__WHAT IS NEEDED__. Nothing may be changed. Give the entries below again exactly.

------------------------------------------------

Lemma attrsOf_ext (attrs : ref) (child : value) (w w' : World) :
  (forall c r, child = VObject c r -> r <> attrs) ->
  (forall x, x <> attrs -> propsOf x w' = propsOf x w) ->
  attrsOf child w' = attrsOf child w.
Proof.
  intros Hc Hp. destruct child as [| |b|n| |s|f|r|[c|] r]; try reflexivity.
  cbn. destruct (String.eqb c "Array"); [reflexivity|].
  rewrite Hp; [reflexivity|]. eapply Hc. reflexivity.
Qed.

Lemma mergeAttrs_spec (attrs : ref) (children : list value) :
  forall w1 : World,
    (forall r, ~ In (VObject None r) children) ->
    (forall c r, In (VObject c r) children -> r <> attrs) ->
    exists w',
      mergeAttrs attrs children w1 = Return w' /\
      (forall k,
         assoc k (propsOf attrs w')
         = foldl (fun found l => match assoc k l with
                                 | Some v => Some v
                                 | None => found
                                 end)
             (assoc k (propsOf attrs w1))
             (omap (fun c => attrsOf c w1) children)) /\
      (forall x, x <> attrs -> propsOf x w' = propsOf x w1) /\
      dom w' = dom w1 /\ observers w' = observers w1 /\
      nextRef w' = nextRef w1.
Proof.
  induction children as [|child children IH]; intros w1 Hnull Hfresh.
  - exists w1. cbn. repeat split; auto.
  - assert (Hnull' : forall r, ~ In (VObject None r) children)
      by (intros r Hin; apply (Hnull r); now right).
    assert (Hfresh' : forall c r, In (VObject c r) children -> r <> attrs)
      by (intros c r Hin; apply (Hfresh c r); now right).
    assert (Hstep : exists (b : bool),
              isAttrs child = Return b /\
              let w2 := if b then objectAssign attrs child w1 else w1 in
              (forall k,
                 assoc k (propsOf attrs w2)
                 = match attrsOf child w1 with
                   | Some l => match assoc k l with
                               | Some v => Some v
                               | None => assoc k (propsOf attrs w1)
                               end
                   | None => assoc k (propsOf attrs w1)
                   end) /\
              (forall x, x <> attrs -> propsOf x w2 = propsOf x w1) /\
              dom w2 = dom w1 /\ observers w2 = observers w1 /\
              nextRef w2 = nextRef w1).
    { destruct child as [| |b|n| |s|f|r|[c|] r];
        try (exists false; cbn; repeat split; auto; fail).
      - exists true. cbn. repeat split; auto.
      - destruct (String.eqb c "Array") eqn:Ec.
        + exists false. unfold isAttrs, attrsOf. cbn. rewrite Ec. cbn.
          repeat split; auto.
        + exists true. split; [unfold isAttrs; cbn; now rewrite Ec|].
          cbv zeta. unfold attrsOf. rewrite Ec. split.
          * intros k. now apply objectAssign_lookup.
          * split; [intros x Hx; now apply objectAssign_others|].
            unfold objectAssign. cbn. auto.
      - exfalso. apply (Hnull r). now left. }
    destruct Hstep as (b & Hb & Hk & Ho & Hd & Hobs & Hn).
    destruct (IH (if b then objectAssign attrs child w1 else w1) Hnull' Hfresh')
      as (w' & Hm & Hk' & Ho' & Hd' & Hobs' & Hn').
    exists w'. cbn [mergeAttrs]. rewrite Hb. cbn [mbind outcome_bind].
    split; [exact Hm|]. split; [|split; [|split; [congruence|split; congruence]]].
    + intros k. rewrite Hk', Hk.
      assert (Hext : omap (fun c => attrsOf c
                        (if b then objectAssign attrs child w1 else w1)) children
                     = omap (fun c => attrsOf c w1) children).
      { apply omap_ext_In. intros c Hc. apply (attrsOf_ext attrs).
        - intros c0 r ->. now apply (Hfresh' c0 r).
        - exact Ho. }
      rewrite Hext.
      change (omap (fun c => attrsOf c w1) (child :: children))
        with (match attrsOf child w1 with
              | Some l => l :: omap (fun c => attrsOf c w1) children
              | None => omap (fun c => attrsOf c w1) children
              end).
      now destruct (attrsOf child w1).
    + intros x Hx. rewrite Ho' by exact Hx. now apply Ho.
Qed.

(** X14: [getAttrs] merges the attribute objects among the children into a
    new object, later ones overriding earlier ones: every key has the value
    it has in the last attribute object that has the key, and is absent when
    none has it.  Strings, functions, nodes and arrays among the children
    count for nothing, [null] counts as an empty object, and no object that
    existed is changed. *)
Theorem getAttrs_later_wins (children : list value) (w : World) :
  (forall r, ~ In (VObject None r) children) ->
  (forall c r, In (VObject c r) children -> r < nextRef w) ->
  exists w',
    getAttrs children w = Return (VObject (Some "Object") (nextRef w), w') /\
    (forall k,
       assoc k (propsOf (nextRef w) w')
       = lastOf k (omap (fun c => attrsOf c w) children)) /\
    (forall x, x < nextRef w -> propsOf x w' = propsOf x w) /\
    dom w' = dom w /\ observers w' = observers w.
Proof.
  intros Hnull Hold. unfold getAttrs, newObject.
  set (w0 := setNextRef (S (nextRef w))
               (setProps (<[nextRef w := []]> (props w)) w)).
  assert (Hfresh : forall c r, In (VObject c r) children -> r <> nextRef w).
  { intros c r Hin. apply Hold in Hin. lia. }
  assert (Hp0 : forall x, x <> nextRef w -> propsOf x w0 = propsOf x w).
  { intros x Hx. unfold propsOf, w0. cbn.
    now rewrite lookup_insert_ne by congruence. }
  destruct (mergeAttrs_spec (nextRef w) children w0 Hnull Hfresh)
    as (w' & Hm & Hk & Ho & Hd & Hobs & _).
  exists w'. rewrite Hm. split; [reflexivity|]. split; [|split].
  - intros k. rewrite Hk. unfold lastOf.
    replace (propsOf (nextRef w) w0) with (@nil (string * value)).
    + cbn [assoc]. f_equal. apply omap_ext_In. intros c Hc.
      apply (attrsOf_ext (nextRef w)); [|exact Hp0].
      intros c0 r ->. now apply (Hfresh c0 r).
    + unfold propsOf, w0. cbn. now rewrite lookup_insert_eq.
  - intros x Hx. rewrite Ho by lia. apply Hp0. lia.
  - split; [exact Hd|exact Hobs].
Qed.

------------------------------------------------

__SOLUTION BELOW__.
Lemma attrsOf_ext (attrs : ref) (child : value) (w w' : World) :
  (forall c r, child = VObject c r -> r <> attrs) ->
  (forall x, x <> attrs -> propsOf x w' = propsOf x w) ->
  attrsOf child w' = attrsOf child w.
Proof.
  intros Hc Hp. destruct child as [| |b|n| |s|f|r|[c|] r]; try reflexivity.
  cbn. destruct (String.eqb c "Array"); [reflexivity|].
  rewrite Hp; [reflexivity|]. eapply Hc. reflexivity.
Qed.

Lemma mergeAttrs_spec (attrs : ref) (children : list value) :
  forall w1 : World,
    (forall r, ~ In (VObject None r) children) ->
    (forall c r, In (VObject c r) children -> r <> attrs) ->
    exists w',
      mergeAttrs attrs children w1 = Return w' /\
      (forall k,
         assoc k (propsOf attrs w')
         = foldl (fun found l => match assoc k l with
                                 | Some v => Some v
                                 | None => found
                                 end)
             (assoc k (propsOf attrs w1))
             (omap (fun c => attrsOf c w1) children)) /\
      (forall x, x <> attrs -> propsOf x w' = propsOf x w1) /\
      dom w' = dom w1 /\ observers w' = observers w1 /\
      nextRef w' = nextRef w1.
Proof.
  induction children as [|child children IH]; intros w1 Hnull Hfresh.
  - exists w1. cbn. repeat split; auto.
  - assert (Hnull' : forall r, ~ In (VObject None r) children)
      by (intros r Hin; apply (Hnull r); now right).
    assert (Hfresh' : forall c r, In (VObject c r) children -> r <> attrs)
      by (intros c r Hin; apply (Hfresh c r); now right).
    assert (Hstep : exists (b : bool),
              isAttrs child = Return b /\
              let w2 := if b then objectAssign attrs child w1 else w1 in
              (forall k,
                 assoc k (propsOf attrs w2)
                 = match attrsOf child w1 with
                   | Some l => match assoc k l with
                               | Some v => Some v
                               | None => assoc k (propsOf attrs w1)
                               end
                   | None => assoc k (propsOf attrs w1)
                   end) /\
              (forall x, x <> attrs -> propsOf x w2 = propsOf x w1) /\
              dom w2 = dom w1 /\ observers w2 = observers w1 /\
              nextRef w2 = nextRef w1).
    { destruct child as [| |b|n| |s|f|r|[c|] r];
        try (exists false; cbn; repeat split; auto; fail).
      - exists true. cbn. repeat split; auto.
      - destruct (String.eqb c "Array") eqn:Ec.
        + exists false. unfold isAttrs, attrsOf. cbn. rewrite Ec. cbn.
          repeat split; auto.
        + exists true. split; [unfold isAttrs; cbn; now rewrite Ec|].
          cbv zeta. unfold attrsOf. rewrite Ec. split.
          * intros k. now apply objectAssign_lookup.
          * split; [intros x Hx; now apply objectAssign_others|].
            unfold objectAssign. cbn. auto.
      - exfalso. apply (Hnull r). now left. }
    destruct Hstep as (b & Hb & Hk & Ho & Hd & Hobs & Hn).
    destruct (IH (if b then objectAssign attrs child w1 else w1) Hnull' Hfresh')
      as (w' & Hm & Hk' & Ho' & Hd' & Hobs' & Hn').
    exists w'. cbn [mergeAttrs]. rewrite Hb. cbn [mbind outcome_bind].
    split; [exact Hm|]. split; [|split; [|split; [congruence|split; congruence]]].
    + intros k. rewrite Hk', Hk.
      assert (Hext : omap (fun c => attrsOf c
                        (if b then objectAssign attrs child w1 else w1)) children
                     = omap (fun c => attrsOf c w1) children).
      { apply omap_ext_In. intros c Hc. apply (attrsOf_ext attrs).
        - intros c0 r ->. now apply (Hfresh' c0 r).
        - exact Ho. }
      rewrite Hext.
      change (omap (fun c => attrsOf c w1) (child :: children))
        with (match attrsOf child w1 with
              | Some l => l :: omap (fun c => attrsOf c w1) children
              | None => omap (fun c => attrsOf c w1) children
              end).
      now destruct (attrsOf child w1).
    + intros x Hx. rewrite Ho' by exact Hx. now apply Ho.
Qed.

(** X14: [getAttrs] merges the attribute objects among the children into a
    new object, later ones overriding earlier ones: every key has the value
    it has in the last attribute object that has the key, and is absent when
    none has it.  Strings, functions, nodes and arrays among the children
    count for nothing, [null] counts as an empty object, and no object that
    existed is changed. *)
Theorem getAttrs_later_wins (children : list value) (w : World) :
  (forall r, ~ In (VObject None r) children) ->
  (forall c r, In (VObject c r) children -> r < nextRef w) ->
  exists w',
    getAttrs children w = Return (VObject (Some "Object") (nextRef w), w') /\
    (forall k,
       assoc k (propsOf (nextRef w) w')
       = lastOf k (omap (fun c => attrsOf c w) children)) /\
    (forall x, x < nextRef w -> propsOf x w' = propsOf x w) /\
    dom w' = dom w /\ observers w' = observers w.
Proof.
  intros Hnull Hold. unfold getAttrs, newObject.
  set (w0 := setNextRef (S (nextRef w))
               (setProps (<[nextRef w := []]> (props w)) w)).
  assert (Hfresh : forall c r, In (VObject c r) children -> r <> nextRef w).
  { intros c r Hin. apply Hold in Hin. lia. }
  assert (Hp0 : forall x, x <> nextRef w -> propsOf x w0 = propsOf x w).
  { intros x Hx. unfold propsOf, w0. cbn.
    now rewrite lookup_insert_ne by congruence. }
  destruct (mergeAttrs_spec (nextRef w) children w0 Hnull Hfresh)
    as (w' & Hm & Hk & Ho & Hd & Hobs & _).
  exists w'. rewrite Hm. split; [reflexivity|]. split; [|split].
  - intros k. rewrite Hk. unfold lastOf.
    replace (propsOf (nextRef w) w0) with (@nil (string * value)).
    + cbn [assoc]. f_equal. apply omap_ext_In. intros c Hc.
      apply (attrsOf_ext (nextRef w)); [|exact Hp0].
      intros c0 r ->. now apply (Hfresh c0 r).
    + unfold propsOf, w0. cbn. now rewrite lookup_insert_eq.
  - intros x Hx. rewrite Ho by lia. apply Hp0. lia.
  - split; [exact Hd|exact Hobs].
Qed.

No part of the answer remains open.